(* ===== verification/ProviderSync.v ===== *)
(** * pkg/provider/sync.go: capsule state into pod status

    One cycle lists every tenant's capsules and judges every tracked pod
    against what was listed: leave it, report it, fail it, forget it, or
    release the capsule of a finished one. *)

From S2P Require Import Prelude GoStd K8s ZunCapsule ZunStatus ZunTemplate ProviderStreams.
From S2P Require Import ProviderState ProviderCapsules ProviderPods.
From Stdlib Require Import Ascii.

Local Open Scope string_scope.
Local Open Scope list_scope.

Definition capsuleAppearGrace : Z := 30 * second.
Definition capsuleCreateTimeout : Z := 10 * minute.
Definition terminalCapsuleGrace : Z := 60 * minute.

(** [time.Since]; since the zero time it is the longest duration there is. *)
Definition since (now : Z) (t : Time) : Z :=
  match t with Some t => (now - t)%Z | None => (2 ^ 63 - 1)%Z end.

Definition isTerminal (pod : Pod) : bool :=
  bool_decide (Phase (Status pod) = PodSucceeded) || bool_decide (Phase (Status pod) = PodFailed).

(** ** Fingerprints *)
Definition unix (t : Time) : string :=
  pretty (match t with Some n => (n / second)%Z | None => (-62135596800)%Z end).

Definition containerStateKey (st : ContainerState) : string :=
  match st with
  | CSRunning started => "running@" +:+ unix started
  | CSTerminated code reason _ started _ =>
      "terminated:" +:+ reason +:+ ":" +:+ pretty code +:+ "@" +:+ unix started
  | CSWaiting reason _ => "waiting:" +:+ reason
  | CSNone => "unknown"
  end.

Definition boolKey (b : bool) : string := if b then "t" else "f".

Definition statusFingerprint (pod : Pod) : string :=
  let s := Status pod in
  let head := Phase s +:+ "|" +:+ Reason s +:+ "|" +:+ PodIP s in
  let containers := fold_left (λ s c, s +:+ "|" +:+ cs_Name c +:+ ":" +:+
      containerStateKey (cs_State c) +:+ ":" +:+ boolKey (cs_Ready c) +:+ ":" +:+
      pretty (cs_RestartCount c)) (ContainerStatuses s) head in
  fold_left (λ s c, s +:+ "|" +:+ pc_Type c +:+ "=" +:+ pc_Status c) (Conditions s) containers.

(** ** Changing a record *)
Definition failContainers (reason message : string) (t : Time) (l : list ContainerStatus)
    : list ContainerStatus :=
  map (λ st, match cs_State st with
    | CSTerminated _ _ _ _ _ => st
    | _ => mkContainerStatus (cs_Name st) (cs_Image st) (CSTerminated 1 reason message None t)
             false (cs_RestartCount st) (cs_ContainerID st)
    end) l.

Definition updateStatus (pod : Pod) (mutate : Pod → Pod) (p : Prov) : Prov :=
  match pods p !! key_of pod with
  | None => p
  | Some current =>
      let updated := mutate current in
      if decide (statusFingerprint updated = statusFingerprint current) then p
      else notify updated (set_pods <[key_of pod := updated]> p)
  end.

Definition finishedAt (pod : Pod) : Time :=
  let last := fold_left (λ last cs, match cs_State cs with
    | CSTerminated _ _ _ _ finished => if after finished last then finished else last
    | _ => last end) (ContainerStatuses (Status pod)) None in
  match last with
  | None => match StartTime (Status pod) with Some t => t | None => None end
  | Some _ => last
  end.

(** The mutations [syncOnce] hands to [updateStatus]. *)
Definition fail_pod (now : Z) (reason message : string) (pod : Pod) : Pod :=
  let s := Status pod in
  with_status pod (mkPodStatus PodFailed reason (PodIP s) (HostIP s) (StartTime s)
    (PodConditions "Error" false (Some now))
    (failContainers reason message (Some now) (ContainerStatuses s))).

Definition report_pod (now : Z) (cap : Capsule) (ready : bool) (statuses : list ContainerStatus)
    (ip : string) (pod : Pod) : Pod :=
  let s := Status pod in
  with_status pod (mkPodStatus (PhaseOf cap) (cap_StatusReason cap)
    (if decide (ip ≠ "") then ip else PodIP s) (if decide (ip ≠ "") then ip else HostIP s)
    (StartTime s) (PodConditions (cap_Status cap) ready (Some now)) statuses).

(** ** Judging one pod *)
Inductive verdict : Type :=
  | Leave
  | Forget
  | Reclaim (cap : Capsule)
  | Change (mutate : Pod → Pod).

(** The pod's own capsule in the listing. *)
Definition own_capsule (managed : gmap string Capsule) (pod : Pod) : option Capsule :=
  match managed !! key_of pod with
  | Some cap =>
      if decide (PodUID cap ≠ "" ∧ PodUID cap ≠ UID pod) then None else Some cap
  | None => None
  end.

Section sync.
Context {Z : Type} `{!CapsulesAPI Z}.
(** The clock at the cycle, and the orders in which [PodIP]'s two loops visit a
    capsule's addresses. *)
Variable now : BinInt.Z.
Variables nets1 nets2 : Capsule → list string.

Definition judge (managed : gmap string Capsule) (covered : gset string) (pod : Pod) : verdict :=
  match capsules_TenantOf (Namespace pod) with
  | None => Leave
  | Some t =>
      if decide (t ∉ covered) then Leave
      else match own_capsule managed pod with
      | None =>
          if isTerminal pod then Forget
          else
            let young := match StartTime (Status pod) with
              | Some t => bool_decide (since now t < capsuleAppearGrace)%Z
              | None => false end in
            if young : bool then Leave
            else if decide (Phase (Status pod) = PodPending ∨ Phase (Status pod) = PodRunning) then
              Change (fail_pod now "ContainerStatusUnknown"
                "the containers are gone and their outcome cannot be determined")
            else Leave
      | Some cap =>
          if isTerminal pod then Reclaim cap
          else if decide (cap_Status cap = "Creating" ∧ cap_CreatedAt cap ≠ None ∧
                          capsuleCreateTimeout < since now (cap_CreatedAt cap))%Z then
            Change (fail_pod now "FailedCreatePodSandBox"
              "the sandbox never finished being created; no machine claimed this pod")
          else
            let ready := bool_decide (cap_Status cap = "Running") &&
              negb (bool_decide (CapsulePodIP (nets1 cap) cap = "")) && CapsuleReady cap in
            Change (report_pod now cap ready (ContainerStatuses_of pod cap)
              (CapsulePodIP (nets2 cap) cap))
      end
  end.

(** An error here is logged and dropped. *)
Definition reclaimFinished (pod : Pod) (cap : Capsule) : M Z () := λ z,
  let finished := finishedAt pod in
  if decide (finished = None ∨ since now finished < terminalCapsuleGrace)%Z then (Ok (), z)
  else (Ok (), ((t ← capsules_For (Namespace pod); api_Delete t (cap_UUID cap)) z).2).

Definition sync_pod (managed : gmap string Capsule) (covered : gset string) (pod : Pod)
    : M (PW (Z:=Z)) () :=
  match judge managed covered pod with
  | Leave => mret ()
  | Forget => modify (λ p, set_deleted (delete (key_of pod)) (set_pods (delete (key_of pod)) p))
  | Reclaim cap => on_service (reclaimFinished pod cap)
  | Change mutate => modify (updateStatus pod mutate)
  end.

(** One listing per tenant; the first that fails ends the cycle. *)
Definition list_all : M Z (gmap string Capsule * gset string) := λ z,
  fold_each (λ '(managed, covered) t,
    part ← api_ListManaged t;
    mret (part ∪ managed, {[t]} ∪ covered))
    ((∅ : gmap string Capsule), (∅ : gset string)) (capsules_tenants z) z.

(** [tracked] is the pods the map held when the cycle began, in the order the
    range visited them. *)
Definition syncOnce (range_pods : gmap string Pod → list Pod) : M (PW (Z:=Z)) () :=
  p ← own_get;
  let tracked := range_pods (pods p) in
  '(managed, covered) ← on_service list_all;
  for_each tracked (sync_pod managed covered).
End sync.

(** ** Lemmas: listing every tenant *)

Section cycle.
Context {Z : Type} {api : CapsulesAPI Z} (view : Z → CapState) `{!CapsulesLaws api view}.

···

__Exercise objective__.
Take the line that contains "else (Ok (), ((t" and every line after it in the material above. Set those lines down exactly and nothing more.

__Exercise response__.
  else (Ok (), ((t ← capsules_For (Namespace pod); api_Delete t (cap_UUID cap)) z).2).

Definition sync_pod (managed : gmap string Capsule) (covered : gset string) (pod : Pod)
    : M (PW (Z:=Z)) () :=
  match judge managed covered pod with
  | Leave => mret ()
  | Forget => modify (λ p, set_deleted (delete (key_of pod)) (set_pods (delete (key_of pod)) p))
  | Reclaim cap => on_service (reclaimFinished pod cap)
  | Change mutate => modify (updateStatus pod mutate)
  end.

(** One listing per tenant; the first that fails ends the cycle. *)
Definition list_all : M Z (gmap string Capsule * gset string) := λ z,
  fold_each (λ '(managed, covered) t,
    part ← api_ListManaged t;
    mret (part ∪ managed, {[t]} ∪ covered))
    ((∅ : gmap string Capsule), (∅ : gset string)) (capsules_tenants z) z.

(** [tracked] is the pods the map held when the cycle began, in the order the
    range visited them. *)
Definition syncOnce (range_pods : gmap string Pod → list Pod) : M (PW (Z:=Z)) () :=
  p ← own_get;
  let tracked := range_pods (pods p) in
  '(managed, covered) ← on_service list_all;
  for_each tracked (sync_pod managed covered).
End sync.

(** ** Lemmas: listing every tenant *)

Section cycle.
Context {Z : Type} {api : CapsulesAPI Z} (view : Z → CapState) `{!CapsulesLaws api view}.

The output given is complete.